Note also that I speak for a "we," not an "I." Just look around you for a moment. Every facet of our modern lives reveals the breakdown of the myth of sensitivity. Even the most staunchly mainstream entertainers and theorists have recognized the growing revolt of the American Half-Man. The establishment has caught on to the dissolution of the late 20th century's legacy of BS, in the form of Brad Pitts, Tom Cruises, and Kevin Spaceys swaggering across the big screen. A new epoch has fallen upon us, but a rebellion is forming against it.

But to what end? How do we greet this Tarzan, this Ice-Man, this primeval monster as he awakens from decades of unwilling hibernation? What on Earth can we do to allow the American Male the freedom he needs to live without dooming ourselves to a legacy of paternalistic anarchy?

I do not have the solution. I'm not sure that anyone does. I only know that the problem is there. We have attempted to pacify the need for rage and blood that has defined Man for almost half a century. To let it run rampant is insane. But ignoring it may prove more dangerous by far.

I am not the future leader of some Y-dominance movement.
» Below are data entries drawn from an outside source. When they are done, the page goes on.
(* ===== verification/ReadTxns.v ===== *)
(** * OrderStatus, Delivery and StockLevel: src/handlers/tpcc_read_txns.c *)

From S2P Require Import Prelude Kv Random Values Ctx Runtime Chain.

Section handlers.
Context `{Env} `{RandR}.

(** ** OrderStatus *)

Definition order_status_ctx_zero : order_status_ctx_t :=
  mk_order_status_ctx None None None 0 0 0 (zero_chars 16) false.

(** The future is ignored: the answer is, too. *)
Definition os_on_commit (ans : answer) (arg : nat) : W () :=
  c ← load order_status_ctx_t arg;
  _ ← yajl_gen_open;
  _ ← h2o_send_inline (os_req c) [JMapOpen; jstr "status" 6; jstr "ok" 2; JMapClose];
  _ ← fdb_transaction_destroy (os_tr c);
  free arg.

Definition order_status_params (req fdb_state : ptr) (seed : Z)
    : outcome order_status_ctx_t :=
  '(r, seed) ← get_random_number (DISTRICTS_PER_WAREHOUSE - 1) seed;
  let d_id := u32 (1 + r) in
  '(r, seed) ← get_random_number 99 seed;
  let by_name := r <? 60 in
  c_id ← (if negb by_name then
            '(r, _) ← get_random_number (CUSTOMERS_PER_DISTRICT - 1) seed;
            mret (u32 (1 + r))
          else mret 0);
  mret (mk_order_status_ctx None req fdb_state 1 d_id c_id (zero_chars 16) by_name).

Definition os_set_tr (c : order_status_ctx_t) (tr : ptr) : order_status_ctx_t :=
  mk_order_status_ctx tr (os_req c) (os_fdb_state c) (os_w_id c) (os_d_id c) (os_c_id c)
    (os_c_last c) (os_by_name c).

Definition tpcc_order_status_execute (req fdb_state : ptr) (seed : Z) : W () :=
  ctx ← calloc order_status_ctx_zero;
  match ctx with
  | None => h2o_send_error_503 req "Service Unavailable" "oom"
  | Some arg =>
      c ← lift (order_status_params req fdb_state seed);
      _ ← store arg c;
      '(err, tr) ← fdb_create_transaction fdb_state;
      if negb (err =? 0) then
        _ ← free arg;
        h2o_send_error_503 req "Service Unavailable" "fdb failed"
      else
        _ ← store arg (os_set_tr c tr);
        _ ← fdb_async_commit tr OsOnCommit arg;
        mret ()
  end.

(** ** Delivery *)

Definition delivery_ctx_zero : delivery_ctx_t := mk_delivery_ctx None None None 0 0.

Definition dl_on_commit (ans : answer) (arg : nat) : W () :=
  c ← load delivery_ctx_t arg;
  _ ← yajl_gen_open;
  _ ← h2o_send_inline (dl_req c)
    [JMapOpen; jstr "status" 6; jstr "ok" 2; jstr "carrier" 7; JInteger (dl_carrier_id c);
     JMapClose];
  _ ← fdb_transaction_destroy (dl_tr c);
  free arg.

Definition delivery_params (req fdb_state : ptr) (seed : Z) : outcome delivery_ctx_t :=
  '(r, _) ← get_random_number 9 seed;
  mret (mk_delivery_ctx None req fdb_state 1 (i32 (u32 (1 + r)))).

Definition dl_set_tr (c : delivery_ctx_t) (tr : ptr) : delivery_ctx_t :=
  mk_delivery_ctx tr (dl_req c) (dl_fdb_state c) (dl_w_id c) (dl_carrier_id c).

Definition tpcc_delivery_execute (req fdb_state : ptr) (seed : Z) : W () :=
  ctx ← calloc delivery_ctx_zero;
  match ctx with
  | None => h2o_send_error_503 req "Service Unavailable" "oom"
  | Some arg =>
      c ← lift (delivery_params req fdb_state seed);
      _ ← store arg c;
      '(err, tr) ← fdb_create_transaction fdb_state;
      if negb (err =? 0) then
        _ ← free arg;
        h2o_send_error_503 req "Service Unavailable" "fdb failed"
      else
        _ ← store arg (dl_set_tr c tr);
        _ ← fdb_async_commit tr DlOnCommit arg;
        mret ()
  end.

(** ** StockLevel *)

Definition stock_level_ctx_zero : stock_level_ctx_t :=
  mk_stock_level_ctx None None None 0 0 0.

(** The counting loop over the pairs of the range read; the counter is an [int32_t]. *)
Fixpoint count_below (threshold : Z) (kvs : list write) (below : Z) : outcome Z :=
  match kvs with
  | [] => mret below
  | (_, value) :: kvs =>
      if (sizeof stock_val_t <=? length value)%nat then
        sv ← load_struct stock_val_t value;
        below ← (if s_quantity sv <? threshold then chk32 (below + 1) else mret below);
        count_below threshold kvs below
      else count_below threshold kvs below
  end.

Definition sl_on_range_read (ans : answer) (arg : nat) : W () :=
  c ← load stock_level_ctx_t arg;
  if negb (a_error ans =? 0) then
    _ ← h2o_send_error_503 (sl_req c) "Service Unavailable" "fdb error";
    _ ← fdb_transaction_destroy (sl_tr c);
    free arg
  else
    (** [count] is written only when [fdb_future_get_keyvalue_array] succeeds. *)
    _ ← lift (assert_or Uninit (a_kvs_error ans =? 0));
    below_threshold ← lift (count_below (sl_threshold c) (a_kvs ans) 0);
    _ ← yajl_gen_open;
    _ ← h2o_send_inline (sl_req c)
      [JMapOpen; jstr "status" 6; jstr "ok" 2; jstr "below_threshold" 16;
       JInteger below_threshold; JMapClose];
    _ ← fdb_transaction_destroy (sl_tr c);
    free arg.

Definition stock_level_params (req fdb_state : ptr) (seed : Z) : outcome stock_level_ctx_t :=
  '(r, seed) ← get_random_number (DISTRICTS_PER_WAREHOUSE - 1) seed;
  let d_id := u32 (1 + r) in
  '(r, _) ← get_random_number 10 seed;
  mret (mk_stock_level_ctx None req fdb_state 1 d_id (i32 (u32 (10 + r)))).

Definition sl_set_tr (c : stock_level_ctx_t) (tr : ptr) : stock_level_ctx_t :=
  mk_stock_level_ctx tr (sl_req c) (sl_fdb_state c) (sl_w_id c) (sl_d_id c)
    (sl_threshold c).

Definition tpcc_stock_level_execute (req fdb_state : ptr) (seed : Z) : W () :=
  ctx ← calloc stock_level_ctx_zero;
  match ctx with
  | None => h2o_send_error_503 req "Service Unavailable" "oom"
  | Some arg =>
      c ← lift (stock_level_params req fdb_state seed);
      _ ← store arg c;
      '(err, tr) ← fdb_create_transaction fdb_state;
      if negb (err =? 0) then
        _ ← free arg;
        h2o_send_error_503 req "Service Unavailable" "fdb failed"
      else
        let c := sl_set_tr c tr in
        _ ← store arg c;
        begin_key ← lift (key_bytes (kv_stock_range_begin (stack_buf 64) (sl_w_id c)));
        end_key ← lift (key_bytes (kv_stock_range_end (stack_buf 64) (sl_w_id c)));
        _ ← fdb_async_get_range tr begin_key end_key SlOnRangeRead arg;
        mret ()
  end.
End handlers.

(** ** Specification of the chains: one future each, no writes *)

Definition order_status_body : list json_tok :=
  [JMapOpen; jstr "status" 6; jstr "ok" 2; JMapClose].
Definition delivery_body (c : delivery_ctx_t) : list json_tok :=
  [JMapOpen; jstr "status" 6; jstr "ok" 2; jstr "carrier" 7; JInteger (dl_carrier_id c);
   JMapClose].
Definition stock_level_body (below : Z) : list json_tok :=
  [JMapOpen; jstr "status" 6; jstr "ok" 2; jstr "below_threshold" 16; JInteger below;
   JMapClose].

(** A pair of the range read that the loop counts: long enough and below. *)
Definition is_below (threshold : Z) (kv : write) : bool :=
  match load_struct stock_val_t kv.2 with
  | Ok sv => s_quantity sv <? threshold
  | Ub _ => false
  end.

Definition below_count (threshold : Z) (kvs : list write) : Z :=
  Z.of_nat (length (List.filter (is_below threshold) kvs)).

Definition sl_next (c : stock_level_ctx_t) (ans : answer) : next :=
  if negb (a_error ans =? 0) then NFinish (RError 503 "Service Unavailable" "fdb error")
  else if negb (a_kvs_error ans =? 0) then NUndef Uninit
  else match count_below (sl_threshold c) (a_kvs ans) 0 with
       | Ok below => NFinish (RInline None None (stock_level_body below))
       | Ub u => NUndef u
       end.

(** ** Lemmas *)

(** The loop counts the rows below the threshold, while the [int32_t] lasts. *)
Lemma count_below_eq threshold kvs n :
  0 <= n → n + Z.of_nat (length kvs) < 2 ^ 31 →
  count_below threshold kvs n = Ok (n + below_count threshold kvs).
Proof.
  revert n. induction kvs as [|[k v] kvs IH]; intros n Hn Hl.
  - cbn. by rewrite Z.add_0_r.
  - cbn [length] in Hl. cbn [count_below].
    assert (below_count threshold ((k, v) :: kvs) =
      (if is_below threshold (k, v) then 1 else 0) + below_count threshold kvs) as ->.
    { unfold below_count. cbn [List.filter]. destruct (is_below _ _); cbn [length]; lia. }
    unfold is_below; cbn [snd].
    destruct (Nat.leb_spec (sizeof stock_val_t) (length v)) as [Hlen|Hlen].
    + destruct (load_struct_enough (A := stock_val_t) v Hlen) as (sv & -> & _).
      cbn [mbind outcome_bind]. destruct (s_quantity sv <? threshold).
      * rewrite chk_s_Ok by range. cbn [mbind outcome_bind].
        rewrite IH by lia. f_equal. lia.
      * cbn [mbind outcome_bind mret outcome_ret]. rewrite IH by lia. f_equal.
    + rewrite IH by lia. unfold load_struct. by rewrite (proj2 (Nat.ltb_lt _ _)).
Qed.

Section refinement.
Context `{Env}.

Lemma os_on_commit_refines w a c t q ws ans :
  chain_at w a (CtxOrderStatus c) t q ws →
  os_on_commit ans a w = exec_next a t q (NFinish (RInline None None order_status_body)) w.
Proof.
  intros Hat. pose proof Hat as [Hh Ht Hq _ _]. cbn [ctx_tr ctx_req] in Ht, Hq.
  unfold os_on_commit. mstep ltac:(by eapply load_Ok). unfold h2o_send_inline.
  rewrite Hq, Ht. by rewrite (finish_json_eq _ _ _ _ _ ws _ _ _ Hat).
Qed.

Lemma dl_on_commit_refines w a c t q ws ans :
  chain_at w a (CtxDelivery c) t q ws →
  dl_on_commit ans a w = exec_next a t q (NFinish (RInline None None (delivery_body c))) w.
Proof.
  intros Hat. pose proof Hat as [Hh Ht Hq _ _]. cbn [ctx_tr ctx_req] in Ht, Hq.
  unfold dl_on_commit. mstep ltac:(by eapply load_Ok). unfold h2o_send_inline.
  rewrite Hq, Ht. by rewrite (finish_json_eq _ _ _ _ _ ws _ _ _ Hat).
Qed.

Lemma sl_on_range_read_refines w a c t q ws ans :
  chain_at w a (CtxStockLevel c) t q ws →
  sl_on_range_read ans a w = exec_next a t q (sl_next c ans) w.
Proof.
  intros Hat. pose proof Hat as [Hh Ht Hq _ _]. cbn [ctx_tr ctx_req] in Ht, Hq.
  unfold sl_on_range_read, sl_next. mstep ltac:(by eapply load_Ok). rewrite Hq, Ht.
  unfold h2o_send_inline, h2o_send_error_503.
  destruct (negb (a_error ans =? 0)); [by rewrite (finish_eq _ _ _ _ _ ws _ Hat) by done|].
  destruct (a_kvs_error ans =? 0); [|done]. cbn [negb].
  mstep ltac:(by apply lift_eq).
  destruct (count_below _ _ _) as [n|u]; [|done]. mstep ltac:(apply lift_Ok).
  by rewrite (finish_json_eq _ _ _ _ _ ws _ _ _ Hat).
Qed.
End refinement.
I am not even a "guy's guy." I'm a vegetarian. I'm an actor. I like Pokémon and Harry Potter. But I feel something. A pull I cannot describe. A desire to fight. To defend. If someone insults a girl I'm with, if some hotshot shoves me around at a party, if some jerk makes a nasty comment to my sister as we walk down the street, I want to know that I can take that guy down. I want the right to make that sonofabitch bleed. It's part of what makes me a Man. We can ignore it, we can pacify it, we can discuss it in a therapy group as much as you like. But it will not go away.

Scott Peterman is a sophomore in Jonathan Edwards.